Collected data
--------

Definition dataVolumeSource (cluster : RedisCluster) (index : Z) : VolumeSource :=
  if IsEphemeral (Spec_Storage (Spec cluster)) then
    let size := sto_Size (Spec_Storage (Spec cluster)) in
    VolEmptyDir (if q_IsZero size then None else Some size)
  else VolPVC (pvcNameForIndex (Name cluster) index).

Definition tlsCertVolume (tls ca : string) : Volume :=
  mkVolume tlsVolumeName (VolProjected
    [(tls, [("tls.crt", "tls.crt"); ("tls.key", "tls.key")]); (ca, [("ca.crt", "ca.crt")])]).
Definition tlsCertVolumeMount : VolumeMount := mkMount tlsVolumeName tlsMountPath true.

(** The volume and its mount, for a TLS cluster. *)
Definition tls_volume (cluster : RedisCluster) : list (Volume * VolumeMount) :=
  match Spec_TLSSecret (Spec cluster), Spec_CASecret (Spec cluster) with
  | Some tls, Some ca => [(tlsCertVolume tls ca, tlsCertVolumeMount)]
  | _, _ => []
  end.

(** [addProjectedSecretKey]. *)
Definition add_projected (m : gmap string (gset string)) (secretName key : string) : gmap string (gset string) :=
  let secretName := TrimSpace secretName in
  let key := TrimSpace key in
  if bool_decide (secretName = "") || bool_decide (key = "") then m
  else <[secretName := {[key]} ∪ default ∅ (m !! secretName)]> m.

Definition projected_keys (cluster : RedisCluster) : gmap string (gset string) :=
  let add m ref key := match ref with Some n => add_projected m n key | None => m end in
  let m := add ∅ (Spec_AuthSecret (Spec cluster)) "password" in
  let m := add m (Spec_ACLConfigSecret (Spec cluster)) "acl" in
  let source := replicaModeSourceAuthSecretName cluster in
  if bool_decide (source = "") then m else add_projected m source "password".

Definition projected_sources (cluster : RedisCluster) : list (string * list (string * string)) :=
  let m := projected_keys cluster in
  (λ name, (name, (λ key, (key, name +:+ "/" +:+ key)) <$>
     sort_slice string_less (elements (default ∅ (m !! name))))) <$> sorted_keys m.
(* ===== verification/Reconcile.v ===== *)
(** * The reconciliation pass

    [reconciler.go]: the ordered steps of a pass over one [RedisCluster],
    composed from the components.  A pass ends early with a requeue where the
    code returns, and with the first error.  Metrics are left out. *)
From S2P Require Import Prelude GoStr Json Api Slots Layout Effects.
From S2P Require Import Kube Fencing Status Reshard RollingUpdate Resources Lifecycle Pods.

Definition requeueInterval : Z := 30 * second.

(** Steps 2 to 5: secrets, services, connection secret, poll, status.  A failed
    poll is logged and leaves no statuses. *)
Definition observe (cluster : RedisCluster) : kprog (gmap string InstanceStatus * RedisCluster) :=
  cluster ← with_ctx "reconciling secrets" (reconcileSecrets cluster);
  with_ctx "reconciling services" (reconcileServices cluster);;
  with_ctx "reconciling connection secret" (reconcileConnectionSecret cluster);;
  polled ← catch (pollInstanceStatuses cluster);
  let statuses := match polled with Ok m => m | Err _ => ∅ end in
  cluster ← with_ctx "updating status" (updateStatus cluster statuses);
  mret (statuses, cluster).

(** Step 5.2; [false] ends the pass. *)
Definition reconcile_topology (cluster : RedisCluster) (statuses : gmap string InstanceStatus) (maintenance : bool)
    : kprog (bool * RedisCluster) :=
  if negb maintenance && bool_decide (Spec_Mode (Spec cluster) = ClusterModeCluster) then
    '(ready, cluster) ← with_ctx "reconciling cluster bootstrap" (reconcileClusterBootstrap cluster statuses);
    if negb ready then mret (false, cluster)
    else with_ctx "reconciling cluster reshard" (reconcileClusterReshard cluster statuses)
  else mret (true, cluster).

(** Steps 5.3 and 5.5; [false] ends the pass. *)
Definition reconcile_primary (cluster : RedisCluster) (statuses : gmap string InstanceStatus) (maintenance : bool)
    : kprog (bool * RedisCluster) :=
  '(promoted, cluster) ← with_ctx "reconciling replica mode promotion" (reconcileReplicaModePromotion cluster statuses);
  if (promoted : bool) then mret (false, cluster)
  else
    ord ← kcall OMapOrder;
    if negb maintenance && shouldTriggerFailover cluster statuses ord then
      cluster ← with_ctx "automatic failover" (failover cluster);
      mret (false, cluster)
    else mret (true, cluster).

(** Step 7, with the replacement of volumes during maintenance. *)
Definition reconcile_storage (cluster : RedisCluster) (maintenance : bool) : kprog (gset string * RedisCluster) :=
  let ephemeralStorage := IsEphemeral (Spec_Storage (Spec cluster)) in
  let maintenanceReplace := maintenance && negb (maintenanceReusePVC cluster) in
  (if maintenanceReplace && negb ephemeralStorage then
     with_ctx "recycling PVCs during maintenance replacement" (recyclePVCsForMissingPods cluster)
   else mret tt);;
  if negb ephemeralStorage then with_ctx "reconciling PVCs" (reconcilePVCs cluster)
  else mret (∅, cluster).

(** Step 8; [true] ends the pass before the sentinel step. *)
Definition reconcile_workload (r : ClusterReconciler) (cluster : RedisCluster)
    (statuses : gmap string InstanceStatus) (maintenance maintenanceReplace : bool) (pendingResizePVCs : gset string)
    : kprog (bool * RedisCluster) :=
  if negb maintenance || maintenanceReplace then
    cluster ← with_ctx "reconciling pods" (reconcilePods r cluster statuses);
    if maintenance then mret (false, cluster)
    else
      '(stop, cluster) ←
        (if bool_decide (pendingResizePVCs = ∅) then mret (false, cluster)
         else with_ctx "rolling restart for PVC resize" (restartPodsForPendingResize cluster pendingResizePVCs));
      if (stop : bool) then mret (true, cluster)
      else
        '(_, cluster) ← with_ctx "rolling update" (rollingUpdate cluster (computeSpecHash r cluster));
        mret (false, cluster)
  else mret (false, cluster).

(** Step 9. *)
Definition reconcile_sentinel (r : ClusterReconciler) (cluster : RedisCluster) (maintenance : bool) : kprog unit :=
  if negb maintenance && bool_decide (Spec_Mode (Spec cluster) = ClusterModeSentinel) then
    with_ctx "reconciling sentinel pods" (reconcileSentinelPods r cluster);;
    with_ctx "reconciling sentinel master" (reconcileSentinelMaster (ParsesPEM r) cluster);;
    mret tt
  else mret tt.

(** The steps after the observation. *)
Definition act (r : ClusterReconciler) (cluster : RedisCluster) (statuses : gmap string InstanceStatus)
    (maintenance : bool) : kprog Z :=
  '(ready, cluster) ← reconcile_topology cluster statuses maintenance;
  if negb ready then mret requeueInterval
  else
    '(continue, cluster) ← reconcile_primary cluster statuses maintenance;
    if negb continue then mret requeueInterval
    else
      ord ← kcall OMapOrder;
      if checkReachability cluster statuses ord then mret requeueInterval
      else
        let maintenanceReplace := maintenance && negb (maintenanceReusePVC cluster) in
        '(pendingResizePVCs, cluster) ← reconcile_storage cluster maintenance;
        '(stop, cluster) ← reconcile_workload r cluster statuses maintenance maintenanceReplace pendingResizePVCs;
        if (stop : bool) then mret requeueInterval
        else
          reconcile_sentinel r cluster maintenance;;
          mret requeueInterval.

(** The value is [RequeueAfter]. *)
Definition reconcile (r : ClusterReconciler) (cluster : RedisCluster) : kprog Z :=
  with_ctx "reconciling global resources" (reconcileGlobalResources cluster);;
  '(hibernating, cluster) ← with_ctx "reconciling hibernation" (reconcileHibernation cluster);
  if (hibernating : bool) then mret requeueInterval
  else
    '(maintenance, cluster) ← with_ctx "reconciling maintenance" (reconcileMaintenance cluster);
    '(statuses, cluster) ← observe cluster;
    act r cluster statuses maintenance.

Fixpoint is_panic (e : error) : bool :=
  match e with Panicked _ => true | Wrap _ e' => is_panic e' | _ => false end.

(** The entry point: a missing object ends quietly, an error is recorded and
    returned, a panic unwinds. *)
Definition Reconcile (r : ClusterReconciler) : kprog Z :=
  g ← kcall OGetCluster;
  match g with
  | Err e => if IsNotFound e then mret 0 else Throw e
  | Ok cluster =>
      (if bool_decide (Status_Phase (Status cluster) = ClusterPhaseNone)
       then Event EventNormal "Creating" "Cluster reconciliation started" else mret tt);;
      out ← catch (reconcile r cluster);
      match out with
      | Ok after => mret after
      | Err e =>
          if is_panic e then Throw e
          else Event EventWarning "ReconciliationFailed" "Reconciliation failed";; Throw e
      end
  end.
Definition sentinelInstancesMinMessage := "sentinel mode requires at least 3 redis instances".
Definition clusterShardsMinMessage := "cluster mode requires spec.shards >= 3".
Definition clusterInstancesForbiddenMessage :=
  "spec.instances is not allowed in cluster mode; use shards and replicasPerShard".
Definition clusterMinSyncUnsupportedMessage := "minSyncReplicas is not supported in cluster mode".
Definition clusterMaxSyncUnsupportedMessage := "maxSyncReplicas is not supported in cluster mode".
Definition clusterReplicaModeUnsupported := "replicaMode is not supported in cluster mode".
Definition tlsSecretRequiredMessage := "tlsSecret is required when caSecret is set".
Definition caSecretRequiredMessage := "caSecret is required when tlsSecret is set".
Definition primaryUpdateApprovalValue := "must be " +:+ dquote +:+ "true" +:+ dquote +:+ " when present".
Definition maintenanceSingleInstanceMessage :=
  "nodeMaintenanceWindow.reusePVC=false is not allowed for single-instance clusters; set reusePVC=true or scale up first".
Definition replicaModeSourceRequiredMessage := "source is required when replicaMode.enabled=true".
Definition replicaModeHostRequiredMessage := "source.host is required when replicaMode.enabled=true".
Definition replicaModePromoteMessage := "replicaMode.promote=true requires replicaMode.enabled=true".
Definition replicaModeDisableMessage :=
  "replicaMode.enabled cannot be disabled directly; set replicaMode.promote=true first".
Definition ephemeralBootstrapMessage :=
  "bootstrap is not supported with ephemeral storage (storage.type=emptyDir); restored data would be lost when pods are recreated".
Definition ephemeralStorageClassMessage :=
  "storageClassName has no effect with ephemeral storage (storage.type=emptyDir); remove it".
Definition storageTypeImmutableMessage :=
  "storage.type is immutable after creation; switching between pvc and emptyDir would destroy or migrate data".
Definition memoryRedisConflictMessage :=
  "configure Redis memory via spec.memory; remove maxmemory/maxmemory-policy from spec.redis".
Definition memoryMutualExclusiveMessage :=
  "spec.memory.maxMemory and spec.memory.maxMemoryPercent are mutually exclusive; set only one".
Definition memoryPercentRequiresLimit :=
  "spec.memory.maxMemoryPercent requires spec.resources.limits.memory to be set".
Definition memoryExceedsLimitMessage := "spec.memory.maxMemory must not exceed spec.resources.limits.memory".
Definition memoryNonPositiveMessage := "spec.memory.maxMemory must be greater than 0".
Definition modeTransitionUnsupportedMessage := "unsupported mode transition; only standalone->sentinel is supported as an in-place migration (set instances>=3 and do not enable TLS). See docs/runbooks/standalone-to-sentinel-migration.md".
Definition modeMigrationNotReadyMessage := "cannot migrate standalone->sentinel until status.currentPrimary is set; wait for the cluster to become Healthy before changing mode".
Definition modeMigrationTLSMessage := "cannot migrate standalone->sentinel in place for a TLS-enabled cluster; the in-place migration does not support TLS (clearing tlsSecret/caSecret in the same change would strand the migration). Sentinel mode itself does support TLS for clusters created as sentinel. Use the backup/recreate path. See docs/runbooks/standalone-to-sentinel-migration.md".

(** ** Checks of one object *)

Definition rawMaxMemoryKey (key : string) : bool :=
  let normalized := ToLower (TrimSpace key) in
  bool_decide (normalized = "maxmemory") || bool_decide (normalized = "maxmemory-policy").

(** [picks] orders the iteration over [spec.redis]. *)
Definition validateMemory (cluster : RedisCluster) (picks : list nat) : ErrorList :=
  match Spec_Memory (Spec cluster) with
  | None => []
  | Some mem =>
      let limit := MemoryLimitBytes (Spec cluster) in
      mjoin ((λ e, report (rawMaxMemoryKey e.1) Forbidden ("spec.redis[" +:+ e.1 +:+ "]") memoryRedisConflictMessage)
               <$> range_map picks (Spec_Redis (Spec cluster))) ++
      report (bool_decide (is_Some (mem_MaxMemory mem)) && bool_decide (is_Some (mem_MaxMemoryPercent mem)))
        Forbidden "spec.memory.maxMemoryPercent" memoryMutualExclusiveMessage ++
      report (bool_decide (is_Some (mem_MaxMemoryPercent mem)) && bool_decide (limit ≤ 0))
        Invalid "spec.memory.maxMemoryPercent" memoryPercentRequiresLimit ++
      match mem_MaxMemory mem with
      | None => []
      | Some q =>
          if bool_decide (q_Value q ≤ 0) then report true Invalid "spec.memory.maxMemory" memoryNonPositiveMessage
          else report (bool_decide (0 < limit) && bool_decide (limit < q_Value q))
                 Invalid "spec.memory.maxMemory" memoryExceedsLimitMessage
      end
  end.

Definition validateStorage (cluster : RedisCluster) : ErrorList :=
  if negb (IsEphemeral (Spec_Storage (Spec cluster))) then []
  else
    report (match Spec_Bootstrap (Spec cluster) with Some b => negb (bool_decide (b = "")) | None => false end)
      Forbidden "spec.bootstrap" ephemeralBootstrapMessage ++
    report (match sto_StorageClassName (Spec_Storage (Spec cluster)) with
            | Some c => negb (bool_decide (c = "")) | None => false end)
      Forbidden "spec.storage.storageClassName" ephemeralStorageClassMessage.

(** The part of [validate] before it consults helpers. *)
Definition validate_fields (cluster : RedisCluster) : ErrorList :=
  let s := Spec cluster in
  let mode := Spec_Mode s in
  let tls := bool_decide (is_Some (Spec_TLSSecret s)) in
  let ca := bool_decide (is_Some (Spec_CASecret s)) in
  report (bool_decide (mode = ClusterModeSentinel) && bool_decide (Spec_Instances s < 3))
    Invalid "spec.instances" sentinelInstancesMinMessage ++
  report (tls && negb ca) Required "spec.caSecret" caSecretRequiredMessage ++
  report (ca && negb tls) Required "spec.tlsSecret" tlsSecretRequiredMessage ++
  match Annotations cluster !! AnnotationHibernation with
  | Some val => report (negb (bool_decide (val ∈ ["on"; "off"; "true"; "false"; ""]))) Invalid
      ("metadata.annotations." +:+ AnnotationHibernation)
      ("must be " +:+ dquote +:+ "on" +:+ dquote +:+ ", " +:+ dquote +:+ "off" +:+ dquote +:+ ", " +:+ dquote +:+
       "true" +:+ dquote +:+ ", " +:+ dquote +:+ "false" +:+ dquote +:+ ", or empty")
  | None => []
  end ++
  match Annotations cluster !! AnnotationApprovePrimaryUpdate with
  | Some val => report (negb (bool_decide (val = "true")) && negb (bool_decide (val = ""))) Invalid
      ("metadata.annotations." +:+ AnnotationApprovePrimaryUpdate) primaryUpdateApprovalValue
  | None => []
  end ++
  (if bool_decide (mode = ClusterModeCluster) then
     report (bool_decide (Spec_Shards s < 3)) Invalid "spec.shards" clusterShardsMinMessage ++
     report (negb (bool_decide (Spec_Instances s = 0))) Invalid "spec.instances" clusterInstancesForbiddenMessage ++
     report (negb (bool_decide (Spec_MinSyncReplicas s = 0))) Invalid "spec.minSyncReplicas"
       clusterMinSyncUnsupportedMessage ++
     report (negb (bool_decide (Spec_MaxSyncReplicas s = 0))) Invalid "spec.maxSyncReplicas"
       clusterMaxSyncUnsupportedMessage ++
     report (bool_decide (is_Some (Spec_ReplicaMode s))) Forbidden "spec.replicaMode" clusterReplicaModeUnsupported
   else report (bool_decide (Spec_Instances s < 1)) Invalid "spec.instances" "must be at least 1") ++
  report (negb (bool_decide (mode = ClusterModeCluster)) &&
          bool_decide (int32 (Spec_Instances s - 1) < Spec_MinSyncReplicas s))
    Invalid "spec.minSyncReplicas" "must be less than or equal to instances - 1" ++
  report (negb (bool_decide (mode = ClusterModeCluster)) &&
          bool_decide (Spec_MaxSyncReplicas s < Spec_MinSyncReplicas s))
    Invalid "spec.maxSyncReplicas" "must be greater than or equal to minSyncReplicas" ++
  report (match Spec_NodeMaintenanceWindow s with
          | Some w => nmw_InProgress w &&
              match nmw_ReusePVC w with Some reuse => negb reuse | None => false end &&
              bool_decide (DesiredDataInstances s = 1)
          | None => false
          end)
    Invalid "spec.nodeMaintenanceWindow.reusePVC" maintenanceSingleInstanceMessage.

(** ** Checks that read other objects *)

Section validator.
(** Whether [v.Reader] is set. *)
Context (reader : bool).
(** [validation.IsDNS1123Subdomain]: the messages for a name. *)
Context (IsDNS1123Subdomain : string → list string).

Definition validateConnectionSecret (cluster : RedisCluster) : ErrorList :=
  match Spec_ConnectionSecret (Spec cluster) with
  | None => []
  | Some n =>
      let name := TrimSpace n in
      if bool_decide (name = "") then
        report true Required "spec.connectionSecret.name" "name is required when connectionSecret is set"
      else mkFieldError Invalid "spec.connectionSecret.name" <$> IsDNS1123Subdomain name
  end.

--------

> Assigned task:
Up to and including the line with "else VolPVC (pvcNameForIndex", transcribe the entries above exactly, starting from their first line.

> Answer box:
Definition dataVolumeSource (cluster : RedisCluster) (index : Z) : VolumeSource :=
  if IsEphemeral (Spec_Storage (Spec cluster)) then
    let size := sto_Size (Spec_Storage (Spec cluster)) in
    VolEmptyDir (if q_IsZero size then None else Some size)
  else VolPVC (pvcNameForIndex (Name cluster) index).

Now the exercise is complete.